How Bone Rings Reveal Dinosaur Age and Growth
Just like tree rings record years of growth, microscopic lines inside dinosaur bones hold the key to understanding how long these giants lived and how fast they grew — a technique that recently rewrote what we knew about T. rex.
Reading the Record Locked Inside Fossil Bone
When a tree is cut down, its rings tell a silent story — one ring per year, thick rings for good seasons, thin ones for drought. Few people know that bones work the same way. Every vertebrate alive today, and every dinosaur that ever walked the Earth, laid down microscopic growth markers inside its bones as it aged. For paleontologists, these structures are one of the most powerful tools in the science, capable of revealing how old an animal was when it died, how fast it grew, and what kind of life it led.
What Are Lines of Arrested Growth?
The technical term is Lines of Arrested Growth, or LAGs. They are thin, dense bands of bone tissue that form when an animal's growth slows or stops entirely — typically during seasonal periods of cold, drought, or food scarcity. When conditions improve and growth resumes, new bone is laid on top of the old, leaving the LAG behind as a permanent scar in the tissue.
This process is documented across a remarkable range of vertebrates: fish, amphibians, reptiles, and even some mammals all produce LAGs under the right conditions. Research published in BMC Paleontology and other peer-reviewed journals has confirmed that dinosaurs were no exception — their bones are rich with these annual markers, making them a kind of biological clock preserved across millions of years.

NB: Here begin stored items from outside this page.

Lemma index_refresh_single (attrs : ComputedAttrs) (ix : Index) (o : ObjectStorage)
    (old_v new_v : pyval) :
  buckets_single ix -> buckets_single (fst (index_refresh attrs ix o old_v new_v)).
Proof.
  intros Hs. unfold index_refresh. destruct (negb (memorize (params ix))); [exact Hs |].
  cbv zeta.
  destruct (old_l <- load_val ix old_v ;;
            new_l <- match new_v with
                     | VNone => extract_val attrs o ix false
                     | _ => load_val ix new_v
                     end ;;
            Ok (old_l, new_l)) as [[ol nl] | e]; [| exact Hs].
  set (rs := py_set_minus (py_set_of ol) (py_set_of nl)).
  set (ads := py_set_minus (py_set_of nl) (py_set_of ol)).
  pose proof (for_keys_preserve buckets_single discard_key ix (pk o) rs
                (fun ix' v H => discard_key_single ix' (pk o) v H) Hs) as H1.
  destruct (for_keys discard_key ix (pk o) rs) as [ix1 [u | e]]; [| exact H1].
  pose proof (for_keys_preserve buckets_single add_key ix1 (pk o) ads
                (fun ix' v H => add_key_single ix' (pk o) v H) H1) as H2.
  destruct (for_keys add_key ix1 (pk o) ads) as [ix2 [u' | e]]; [| exact H2].
  destruct (store_val ix nl); exact H2.
Qed.

Lemma index_clear_single (ix : Index) : buckets_single (index_clear ix).
Proof. unfold index_clear. destruct (index_hasattr _ _); intros k' b []. Qed.

(** Every bucket of an index (of any of the four classes) holds at most
    one row-id, as a raw [int]: [set_ops.add] only succeeds on an empty bucket (a
    second row-id under one key raises), so a new index has the property
    and [add], [remove], [refresh] and [clear] keep it, whether they
    return normally or raise. *)
Theorem index_buckets_single (k : index_class) (p : IndexParams) (attrs : ComputedAttrs)
    (ix : Index) (o : ObjectStorage) (v old_v new_v : pyval) :
  buckets_single (new_index k p)
  /\ (buckets_single ix ->
      buckets_single (fst (index_add attrs ix o))
      /\ buckets_single (fst (index_remove attrs ix o v))
      /\ buckets_single (fst (index_refresh attrs ix o old_v new_v))
      /\ buckets_single (index_clear ix)).
Proof.
  split; [intros k' b []; fail |]. intros Hs.
  split; [apply index_add_single; exact Hs |].
  split; [apply index_remove_single; exact Hs |].
  split; [apply index_refresh_single; exact Hs | apply index_clear_single].
Qed.

Lemma ix_a0_single : buckets_single ix_a0.
Proof.
  intros k b Hin. vm_compute in Hin. destruct Hin as [E | []].
  injection E as _ <-. eexists. reflexivity.
Qed.
(** C8 (amended): for a transaction or a delegate action no scheme
    verifier is called; the only package call is the rebuilding of the
    signature object from [r], [s] and [v], made on EVM when [r] and [s]
    are present.  With neither a signature nor a signed transaction in the
    result there is no outcome.  Otherwise, if that rebuilding throws, the
    outcome is [failed] with the explanation "Verification logic error: "
    followed by the message; if not, a transaction is reported [verified]
    with "Signature attached to transaction payload", and a delegate
    action is [verified] exactly when the signature value itself is
    non-empty, a signed transaction not being looked at.  Off EVM the
    signature value is the signature string with its first "0x"
    removed. *)
Theorem transaction_and_delegate_presence (L : Lib) (E : Env) :
  let rHex := with_0x (as_string (r_of (result E))) in
  let sHex := with_0x (as_string (s_of (result E))) in
  let vN := vNormalized (v_of (result E)) in
  signType E = transaction \/ signType E = delegate_action ->
  (signature_present (result E) = false -> verify L E = ([], Ok tt)) /\
  (signature_present (result E) = true ->
   forall t,
     (forall sg,
        reconstruct L E = (t, Ok sg) ->
        only_Signature_from t = true /\
        verify L E =
        (SetVerificationResult pending_result
           :: t ++ [SetVerificationResult
                      (match signType E with
                       | transaction =>
                           mkVerificationResult verified
                             (Some "Signature attached to transaction payload")
                       | _ =>
                           if signature_truthy sg
                           then mkVerificationResult verified
                                  (Some "Signature matches selected wallet address")
                           else mkVerificationResult failed
                                  (Some "Signature verification failed")
                       end)],
         Ok tt)) /\
     (forall e,
        reconstruct L E = (t, Throw e) ->
        chain E = evm /\
        andb (Js.truthy (r_of (result E))) (Js.truthy (s_of (result E))) = true /\
        ethers_Signature_from L rHex sHex vN = Throw e /\
        verify L E =
        ([SetVerificationResult pending_result;
          Call_Signature_from rHex sHex vN;
          SetVerificationResult
            (mkVerificationResult failed
               (Some ("Verification logic error: " ++ e)))],
         Ok tt))) /\
  (chain E <> evm ->
   reconstruct L E = ([], Ok (Some (SigHex (stripped_signature (result E)))))) /\
  (chain E = evm ->
   andb (Js.truthy (r_of (result E))) (Js.truthy (s_of (result E))) = true ->
   reconstruct L E =
   ([Call_Signature_from rHex sHex vN],
    match ethers_Signature_from L rHex sHex vN with
    | Ok sg => Ok (Some (SigParts sg))
    | Throw e => Throw e
    end)).
Proof.
  intros rHex sHex vN Ht. split; [ apply verify_guarded | ].
  split; [ | split; [ apply reconstruct_not_evm | ] ].
  - intros Hg t. split.
    + intros sg Hr. split.
      * pose proof (reconstruct_calls L E) as Hc. now rewrite Hr in Hc.
      * start_verify Hg. rewrite Hr.
        destruct Ht as [Ht | Ht]; rewrite Ht; simpl.
        -- unfold signature_present in Hg. rewrite Hg. now rewrite app_nil_r.
        -- rewrite app_nil_r. now destruct (signature_truthy sg).
    + intros e Hr.
      destruct (reconstruct_throws L E t e Hr) as (Hc & Hrs & -> & Hf).
      repeat (split; [ assumption | ]).
      start_verify Hg. rewrite Hr. reflexivity.
  - intros Hc Hrs. unfold reconstruct. rewrite Hc, Hrs.
    fold rHex sHex vN. cbn [call bind ret fst snd app].
    now destruct (ethers_Signature_from L rHex sHex vN).
Qed.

How Scientists Read the Rings
The process begins with careful extraction of a small core or cross-section from a fossilized bone, usually the femur or tibia — the long bones of the leg, where growth records tend to be well-preserved. Researchers then grind the sample down to a slice thinner than a human hair, mount it on a glass slide, and examine it under a polarizing microscope.
Under polarized light, LAGs appear as bright, sharply defined lines running through the bone matrix. Scientists count outward from the center of the bone to calculate the animal's minimum age at death. The spacing between lines also reveals how quickly the animal was growing in any given year: wide spacing means rapid growth, narrow spacing means a slow period.
The field that studies this evidence is called osteohistology — literally, the study of bone tissue. As described in research from the PMC paleontology literature, the discipline has transformed paleobiology over the past three decades, allowing scientists to reconstruct the life histories of extinct animals in extraordinary detail.
The Challenge: Bone Remodels Itself
There is a catch. Unlike tree rings, which are preserved indefinitely from the center outward, bone is a living tissue that constantly repairs and rebuilds itself. In long-lived animals, the inner core of a bone — where the earliest growth rings would be — is often eroded and overwritten by new tissue. This means that in the largest, oldest individuals, the first decade or more of growth can simply disappear.
To work around this, researchers combine data from many specimens of different ages, piecing together a composite growth curve for the species. Younger animals, whose earliest rings are still intact, fill in the gaps missing from older individuals. It is a puzzle assembled across a population, not a single skeleton.
What T. rex's Bones Revealed
A landmark 2026 study published in the journal PeerJ applied exactly this approach to the most famous dinosaur of all. A team led by researchers at Oklahoma State University analyzed thin sections from 17 tyrannosaur specimens, ranging from juveniles to fully grown adults. Using cross-polarized light, they identified previously overlooked growth rings that earlier studies had missed — tightly packed bands that required specialized illumination to detect.
The conclusion, as reported by Science AAAS and ScienceDaily, upended decades of assumptions: Tyrannosaurus rex likely did not reach its full adult size until around age 40, not 25 as previously estimated. The animal spent most of its life in an intermediate body size, growing slowly and steadily rather than racing to adulthood.
At full size, T. rex weighed close to nine metric tons and stretched over 12 meters in length. The revised timeline suggests that younger tyrannosaurs may have occupied distinct ecological roles — acting more like mid-sized predators — before eventually growing into apex giants.
Why This Technique Matters Beyond Dinosaurs
Osteohistology is not limited to paleontology. The same logic applies to living animals today: wildlife biologists use growth rings in fish scales, turtle bones, and mammal teeth to estimate ages in the field without needing birth records. The technique connects the living world to the fossil record, using the same biological rhythms that have governed vertebrate growth for hundreds of millions of years.
What makes dinosaur bone rings particularly remarkable is what they reveal about physiology. Early in the field's history, the presence of LAGs was taken as evidence that dinosaurs were cold-blooded like modern reptiles — slow, seasonal growers. Later work revealed a more complex picture: dinosaurs show a mix of growth strategies, and many grew at rates far exceeding those of living reptiles. The bone tissue itself, not just the rings, tells that story.
Every fossil, in other words, is not just a record of what an animal looked like. It is a diary of how it lived, written in bone.